I use BBEdit for simple text editing and clean-up, and perhaps I’d use it more if I took the time to learn its features. But for more complicated manipulations, I use Emacs. Emacs was the first editor I learned to use, and it has a big advantage of bring free.

If you like BBEdit, they have a free tier, which you can use forever. Here’s BB’s page explaining what features are in the free version vs. a paid-up version:

Bare Bones Software | BBEdit Comparison Chart

Of course, if you want to get, compile and modify the application code, that’s a different kind of “free”, which applies to Emacs, but not to BBEdit.

I used to be a bit of a text editor collector.

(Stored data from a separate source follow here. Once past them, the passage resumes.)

Lemma remove_blocks_for_parent_spec_witness :
  exists s' removed, remove_blocks_for_parent (E := Empty_set) root orphans = Ok (s', removed) /\ orphans_wf s' /\
    map hash_of removed ≡ₚ [hash_of a; hash_of b; hash_of b'; hash_of c].
Proof.
  destruct (remove_blocks_for_parent_spec (E := Empty_set) root orphans orphans_wf_sample)
    as (s' & removed & Hr & Hwf & _).
  exists s', removed. split; [exact Hr |]. split; [exact Hwf |].
  assert (Hc : (fun r : res Empty_set (OrphanBlocksPool * list Block) => match r with
      | Ok (_, removed) => map hash_of removed | _ => [] end)
      (remove_blocks_for_parent root orphans) ≡ₚ [hash_of a; hash_of b; hash_of b'; hash_of c]).
  { vm_compute. solve_Permutation. }
  by rewrite Hr in Hc.
Defined.
End OrphanWitness.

I found the range of approaches to a common problem like text editing to be an interesting subject. In the interests of nostalgia, I just looked for an old favorite, Tex-Edit, and I see it still is out there.

Like many others, I’ve settled on BBEdit, and there almost always is an open BBEdit window on any Mac I use. In addition to general text editing, it gets heavy use for me as a replacement for the old “Stickies” app for jotting down what I call “working ephemera.” (BBEdit persistently stores updates to open text windows, so even if I don’t save my ephemera as a document, it reappears when BBEdit restarts.

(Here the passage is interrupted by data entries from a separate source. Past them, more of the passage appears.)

Inductive TxAction :=
| TxNone
| SendGetData (inv : list Inventory) (to : PeerId)
| AnnounceToPeers (batches : list (PeerId * list bytes))
| ServeTxs (txs : list (bytes * PeerId))
| PenalizePeer (peer : PeerId)
(** Never built; the error it carries is left out. *)
| DisconnectPeer (peer : PeerId).

Record TxRelay (P : Type) := mk_relay {
  tx_pool : P;
  peer_announcements : gmap PeerId (gset bytes);
  requested_txs : gmap bytes RequestInfo;
}.
Arguments mk_relay {P}.
Arguments tx_pool {P}.
Arguments peer_announcements {P}.
Arguments requested_txs {P}.

Section relay.
Context {P : Type} `{!TxPool P, !HashOrder} {I : Type} `{!PeerTxRelayInfo I}.
Implicit Types (r : TxRelay P).

Definition relay_new (pool : P) : TxRelay P := mk_relay pool ∅ ∅.

(** The loop over an inventory; it stops when the batch is full. *)
Fixpoint on_inv_loop (inv : list Inventory) (from : PeerId) (now : Z) r (to_request : list bytes) :
    TxRelay P * list bytes :=
  match inv with
  | [] => (r, to_request)
  | InvTransaction txid :: inv =>
      if tx_contains (tx_pool r) txid then on_inv_loop inv from now r to_request
      else if bool_decide (is_Some (requested_txs r !! txid)) then on_inv_loop inv from now r to_request
      else
        let r := mk_relay (tx_pool r) (peer_announcements r) (<[txid := mk_request from now]> (requested_txs r)) in
        let to_request := to_request ++ [txid] in
        if (MAX_TX_REQUEST_BATCH <=? length to_request)%nat then (r, to_request)
        else on_inv_loop inv from now r to_request
  | _ :: inv => on_inv_loop inv from now r to_request
  end.

Definition on_inv (inv : list Inventory) (from : PeerId) (now : Z) r : TxRelay P * TxAction :=
  let '(r, to_request) := on_inv_loop inv from now r [] in
  (r, if bool_decide (to_request = []) then TxNone else SendGetData (map InvTransaction to_request) from).

Definition cleanup_timeouts (now : Z) r : TxRelay P :=
  mk_relay (tx_pool r) (peer_announcements r)
    (filter (fun kv => ¬ TX_REQUEST_TIMEOUT < now - requested_at kv.2) (requested_txs r)).

(** One pending transaction and one peer. *)
Definition announce_to (info : I) (txid : bytes) (fee_rate : Z)
    (acc : gmap PeerId (gset bytes) * gmap PeerId (list bytes)) (peer : PeerId) :
    gmap PeerId (gset bytes) * gmap PeerId (list bytes) :=
  let '(announced, batches) := acc in
  if negb (peer_wants_tx_relay info peer) then acc
  else if bool_decide (txid ∈ default ∅ (announced !! peer)) then acc
  else if match get_fee_filter info peer with Some min_fee => fee_rate <? min_fee | None => false end then acc
  else
    (<[peer := {[ txid ]} ∪ default ∅ (announced !! peer)]> announced,
     <[peer := default [] (batches !! peer) ++ [txid]]> batches).

Definition announce (info : I) (connected : list PeerId)
    (acc : gmap PeerId (gset bytes) * gmap PeerId (list bytes)) (tx : bytes * Z) :
    gmap PeerId (gset bytes) * gmap PeerId (list bytes) :=
  foldl (announce_to info tx.1 tx.2) acc connected.

Definition on_tick (info : I) (connected_peers : list PeerId) (now : Z) r : res MempoolError (TxRelay P * TxAction) :=
  let r := cleanup_timeouts now r in
  pending ← tx_pending_broadcast (tx_pool r);
  if bool_decide (pending = []) then Ok (r, TxNone)
  else
    let '(announced, batches) := foldl (announce info connected_peers) (peer_announcements r, ∅) pending in
    Ok (mk_relay (tx_pool r) announced (requested_txs r),
        if bool_decide (batches = ∅) then TxNone
        else AnnounceToPeers (map (fun peer => (peer, default [] (batches !! peer))) (hash_iter (dom batches)))).

Definition on_get_data (inv : list Inventory) (from : PeerId) r : TxAction :=
  let txids := omap (fun item => match item with
    | InvTransaction txid => if tx_contains (tx_pool r) txid then Some (txid, from) else None
    | _ => None
    end) inv in
  if bool_decide (txids = []) then TxNone else ServeTxs txids.

Definition on_validated_tx (result : TxValidationResult) (received_from : PeerId) r : TxRelay P * TxAction :=
  match result with
  | Accepted txid _ => (mk_relay (tx_pool r) (peer_announcements r) (delete txid (requested_txs r)), TxNone)
  | Rejected txid reason =>
      (mk_relay (tx_pool r) (peer_announcements r) (delete txid (requested_txs r)),
       if should_penalize_peer reason then PenalizePeer received_from else TxNone)
  end.

Definition on_peer_disconnected (peer : PeerId) r : TxRelay P :=
  mk_relay (tx_pool r) (delete peer (peer_announcements r))
    (filter (fun kv => from_peer kv.2 <> peer) (requested_txs r)).

(** Methods that forward to the pool. *)
Definition relay_validate (tx : Transaction) (current_time now : Z) r :
    res MempoolError TxValidationResult * TxRelay P :=
  let '(result, pool) := tx_validate tx current_time now (tx_pool r) in
  (result, mk_relay pool (peer_announcements r) (requested_txs r)).
Definition relay_contains (txid : bytes) r : bool := tx_contains (tx_pool r) txid.
Definition relay_get_transaction (txid : bytes) r : res MempoolError (option Transaction) := tx_get (tx_pool r) txid.
Definition relay_mark_broadcast (txids : list bytes) r : TxRelay P :=
  mk_relay (tx_mark_broadcast txids (tx_pool r)) (peer_announcements r) (requested_txs r).
End relay.

(** ** Requests *)

Section requests.
Context {P : Type} `{!TxPool P}.
Implicit Types (r : TxRelay P).

(** The transactions of an inventory that are neither in the pool nor
    requested, each once. *)
Definition announced_txids (inv : list Inventory) : list bytes :=
  omap (fun item => match item with InvTransaction txid => Some txid | _ => None end) inv.
Definition unknown_to r (txid : bytes) : bool :=
  negb (tx_contains (tx_pool r) txid) && negb (bool_decide (is_Some (requested_txs r !! txid))).

(** The first occurrences. *)
Fixpoint firsts (seen : gset bytes) (l : list bytes) : list bytes :=
  match l with
  | [] => []
  | x :: l => if bool_decide (x ∈ seen) then firsts seen l else x :: firsts ({[ x ]} ∪ seen) l
  end.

I like UltraEdit for cross-platform use (Mac, Windows, Linux).

I used to love Nedit as a GUI text editor on Unix and Linux systems for its balance of raw speed, syntax highlighting, and simplicity. I first encountered it on Silicon Graphics systems, where it eventually became the default GUI text editor. It’s on my short list of “perfect” programs.

I appreciate Emacs, but as a recovering Unix systems administrator, I spent a lot of time using character-based terminals, and I knew that no matter what system I sat in front of, I always could invoke vi (or a clone of it). For that reason, I gravitated toward vi over Emacs, though I consider myself agnostic on the often controversial question of which is “better.” They’re different enough that I don’t regard them as being direct alternatives to the other.

CotEditor for quick and dirty.

BBEdit as the main work horse for all kinds of pure text editing.

CodeRunner for quick Python scripting.

Panic Nova for multi-file projects, including hand-coded HTML/CSS.

I use BBEdit for general text editing tasks, including inspecting huge (>300MB) csv files - it is able to handle large files without crashing, and I can work on the contents using regular expression, in a pinch. And of course it can zap the gremlins!

I also use iA Writer for focused writing in Markdown format. I like that I can start writing on my Mac, then continue on iPad (or even iPhone) and vice versa.

IA Writer for sure, used to be Writeroom but I prefer the markdown capabilities in IA. Textmate still has a place in on my Mac, ages since last update but kind of perfect anyway.

1 Like

I’m happy that so many people love BBEdit so much, and it’s clearly a very well designed app with a lot of great capabilities. But I can’t use it because [option + arrow keys] or [option + delete] behaves differently in BBEdit than elsewhere in macOS. Does anyone else notice (and get bothered by) this?

I have a newish need for cross platform support, and so have been using Joplin more and more for text editing. UpNote, Simplenote, and Dynalist (all cross platform) also have specific roles to play in my workflow.

CotEditor in addition to BBEdit

Before Vim, there was Alpha.

1 Like

I had forgotten about Alpha! That was quite a nice editor in its day. I’m pleased to see that there is a relatively recent rewrite.

My fingers have been hard-wired over the years to grok vi, since I used UNIX systems before macOS went to be UNIX-like.

After that, it’s BBEdit for anything else text files/coding/etc.